Alla fine capii cosa intendeva Julie. La sua versione della storia. Tutto quello che aveva fatto era con buone intenzioni. Non potevo lasciarlo così. Sapevo che ero l’unica persona che gli era rimasta.

“No, papà,” risposi. “Se non fosse stato per te, sarei rimasto sul divano e non avrei ottenuto nulla. Mi hai spinto nel giusto e avevo bisogno di uscire dalla mia zona di comfort.”

“Sì, era quello che volevo, Nick.”

“Lo so, papà. Ma non lo vedevo così. Pensavo che mi avessi tradito. Ma grazie a quello che hai fatto, ora ho un ottimo lavoro e una famiglia adorata. E tutto questo è grazie a te!”

“Sì, so che ho fatto molte cose… So che ti ho ferito, figlio. Puoi perdonarmi?”

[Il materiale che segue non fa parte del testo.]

(* ===== verification/Lease.v ===== *)
(** * Node leases ([internal/lease])

    A process publishes a lease record for its node and renews it; peers judge it
    dead once the record expires. The manager's state is what the threads of a
    process share; [Publish], the health checks, the point reads and the snapshot
    refresh are programs over it ([Fleet.v]).

    The theorems: on clocks without steps, with no write that lands after its call
    returned, a process that reports itself healthy is live in the bucket for every peer
    that reads its record, whatever writes were lost on the way; a fenced process stays fenced and never writes again; and a slow scan never
    replaces a newer point observation in the snapshot. *)

From S2P Require Import Prelude Cell Bucket Fleet Objects.

(** ** Records *)

Record Load := MkLoad {
  OwnedCells : Z;
  Weight : Z;
  ResidentCells : Z;
  RSSBytes : Z;
  CPUPercentX100 : Z;
  Pressured : bool;
  MemoryHeadroom : Z;
  ShedCells : Z;
  Restoring : Z;
  SampledMs : Z;
}.

Record NodeLease := MkLease {
  lNode : string;
  lSession : string;
  lInstance : string;
  lLiveness : string;
  lAdvertise : string;
  lPeerURL : string;
  lAZ : string;
  lExpiry : Z;
  lProtoVersion : string;
  lLoad : Load;
}.

Definition zeroLease : NodeLease :=
  MkLease EmptyString EmptyString EmptyString EmptyString EmptyString EmptyString EmptyString 0
    EmptyString (MkLoad 0 0 0 0 0 false 0 0 0 0).

Definition NodeLeaseLiveness : string := "node-lease-fence-v2-recovery-v3".

(** [Key] *)
Definition leaseKey (node : string) : string := "nodes/" +:+ node +:+ ".json".

Inductive leaseError : Set :=
| ErrFenced
| ErrReplaced
| ErrCtx
| ErrReadLease (e : bucketError)
| ErrDecodeLease
| ErrHeld
| ErrPublish (e : bucketError)
| ErrReturnedExpired
| ErrAddress.

(** [errors.Is(err, ErrFenced)] *)
Definition isFencedErr (e : leaseError) : bool :=
  match e with ErrFenced | ErrReplaced => true | _ => false end.

(** ** The manager *)

(** The fields fixed by [NewManager] and its caller. *)
Record leaseConfig := MkLeaseConfig {
  cNodeID : string;
  cSession : string;
  cAdvert : string;
  cPeerURL : string;
  cAZ : string;
  cTTL : Z;
  cInstance : string;
}.

(** The publication, guarded by [mu]; [publishing] is [publishMu]. *)
Record publication := MkPub {
  publishedExpiry : option time;
  fenced : bool;
  publishing : bool;
  publishedETag : string;
}.

(** The snapshot of other nodes' leases, guarded by [mu]. *)
Record snapshot := MkSnap {
  cached : option (list NodeLease);
  cachedAt : option time;
  refreshing : bool;
  retryAt : option time;
  observed : gmap string time;
  knownRunning : bool;
}.

Record LeaseManager := MkLM {
  lCfg : leaseConfig;
  lPub : publication;
  lSnap : snapshot;
}.

Definition NewManager (cfg : leaseConfig) : LeaseManager :=
  MkLM cfg (MkPub None false false EmptyString) (MkSnap None None false None ∅ false).

Definition setPub (p : publication) (m : LeaseManager) : LeaseManager := MkLM (lCfg m) p (lSnap m).
Definition setSnap (s : snapshot) (m : LeaseManager) : LeaseManager := MkLM (lCfg m) (lPub m) s.

Definition setFenced (b : bool) (p : publication) : publication :=
  MkPub (publishedExpiry p) b (publishing p) (publishedETag p).
Definition setPublishing (b : bool) (p : publication) : publication :=
  MkPub (publishedExpiry p) (fenced p) b (publishedETag p).
Definition setPublished (e : time) (tag : string) (p : publication) : publication :=
  MkPub (Some e) (fenced p) (publishing p) tag.

(** ** Liveness *)

(** [Live] *)
Definition leaseLive (l : NodeLease) (now : time) : bool := bool_decide (UnixMilli now < lExpiry l).

(** The published deadline has passed on either clock. *)
Definition deadlinePassed (p : publication) (t : time) : bool :=
  match publishedExpiry p with
  | Some e => negb (Before t e) || bool_decide (UnixMilli e ≤ UnixMilli t)
  | None => false
  end.

Definition expiredLocked (t : time) (m : LeaseManager) : bool * LeaseManager :=
  let f := fenced (lPub m) || deadlinePassed (lPub m) t in
  (f, setPub (setFenced f (lPub m)) m).

(** [t.Before(HealthyUntil())] needs a deadline: the zero time is before every
    reading of the clock. *)
Definition margin (ttl : Z) : Z := let d := Z.quot ttl 5 in if decide (d ≤ 0) then Second else d.

Definition healthyUntilLocked (t : time) (m : LeaseManager) : option time * LeaseManager :=
  let exp := publishedExpiry (lPub m) in
  let '(x, m) := expiredLocked t m in
  ((if x then None else (λ e, Add e (- margin (cTTL (lCfg m)))) <$> exp), m).

Definition LegacyPeers (leases : list NodeLease) (self : string) (now : time) : list NodeLease :=
  filter (λ l, ¬ (lNode l = self ∨ leaseLive l now = false ∨ lLiveness l = NodeLeaseLiveness)) leases.

Fixpoint HasShedTarget (leases : list NodeLease) (self : string) (now : time) : bool :=
  match leases with
  | [] => false
  | l :: leases =>
      if bool_decide (lNode l = self) || negb (leaseLive l now) || Pressured (lLoad l)
      then HasShedTarget leases self now
      else
        let weight := if decide (Weight (lLoad l) ≤ 0) then 1 else Weight (lLoad l) in
        if decide (OwnedCells (lLoad l) < weight) then true else HasShedTarget leases self now
  end.

(** ** The snapshot ([known_refresh.go]) *)

Definition knownTTL (cfg : leaseConfig) : Z :=
  if decide (0 < cTTL cfg) then cTTL cfg else 10 * Second.

Definition knownRefreshInterval (cfg : leaseConfig) : Z :=
  let d := Z.quot (knownTTL cfg) 5 in
  let d := if decide (d > 2 * Second) then 2 * Second else d in
  if decide (d < 10 * Millisecond) then 10 * Millisecond else d.

(** [m.observed[node].After(started)] *)
Definition observedAfter (obs : gmap string time) (node : string) (started : time) : bool :=
  match obs !! node with Some at_ => After at_ started | None => false end.

(** The first entry of a node in the snapshot. *)
Definition cachedIndex (ls : list NodeLease) (node : string) : option nat :=
  fst <$> list_find (λ l, lNode l = node) ls.

(** What a point read of a node's lease found. *)
Inductive pointRead : Type :=
| Found (l : NodeLease)
| Missing
| Failed.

“No, sei tu che dovresti perdonarmi, papà!” Improvvisamente, sentii qualcosa cambiare dentro di me. Avevo praticato molta meditazione e una delle cose su cui avevo lavorato era il perdono. Non ero mai riuscito a perdonare veramente mio padre prima, ma quel giorno lo feci. Finalmente.

“Ho tenuto questa rabbia per tanti anni… E ho provato cose diverse per liberarmene. Ma ora capisco… Avevo torto.” Mi alzai e lo presi per mano. “Andiamo a casa, papà. Abbiamo tanto di cui parlare…”

“Grazie, figlio. Ti amo! Ti ho sempre amato!”

“Sarai un nonno!”

“Aspetta, cosa? Julie è incinta?!”
“Mi fa piacere che tu sia riuscito a perdonarmi. Anch’io ti perdono, papà!”

“Non pensavo che avremmo mai parlato così. Ti ho abbandonato, ti ho fatto soffrire, ma non ho mai smesso di amarti.”

Abbracciato da mio padre, mi sono sentito finalmente sollevato da un peso che avevo portato con me per anni. Ho capito che non si tratta di dimenticare, ma di accettare e lasciar andare il dolore.

“Non c’è più rancore, papà. Adesso vediamo avanti, insieme.”

Siamo tornati a casa, camminando fianco a fianco. Il nostro legame era più forte che mai. Questo incontro inaspettato aveva cambiato tutto.

E quando arrivammo a casa, Julie ci stava aspettando. Mi guardò, sorrideva e poi, con un grande sorriso, mi disse:

“Papà, preparati a diventare nonno!”

E papà, con un’espressione sorpresa ma felice, rispose:

“Come, cosa? Julie è incinta?”

Era un momento di gioia inaspettata, un nuovo inizio per noi. La vita aveva deciso di darci una seconda possibilità.

“Il Figlio Caccia Suo Padre Perché Si Rifiuta Di Pagare L’affitto Per Stare A Casa Sua”.
Un giorno, aprii la porta e vidi qualcuno che non mi aspettavo. Era mio padre. Non lo vedevo da secoli. In realtà, non volevo vederlo.
“Ciao, figlio. Mi dispiace venire così. Ho cercato di chiamarti, ma non hai risposto al telefono,” mi disse.
“Eh, cosa vuoi?”
“Mi chiedevo se forse potessi stare con te… Non ho un posto dove stare al momento, quindi…”
“Puoi stare, ma devi pagare l’affitto.”
“Ma non ho soldi… e sei l’unica persona che può aiutarmi.”
“Non mi interessa,” dissi, sentendo il cuore stringersi. “Puoi vivere per strada. Vorrei che Dio ti avesse preso invece di mamma!” continua nei commenti.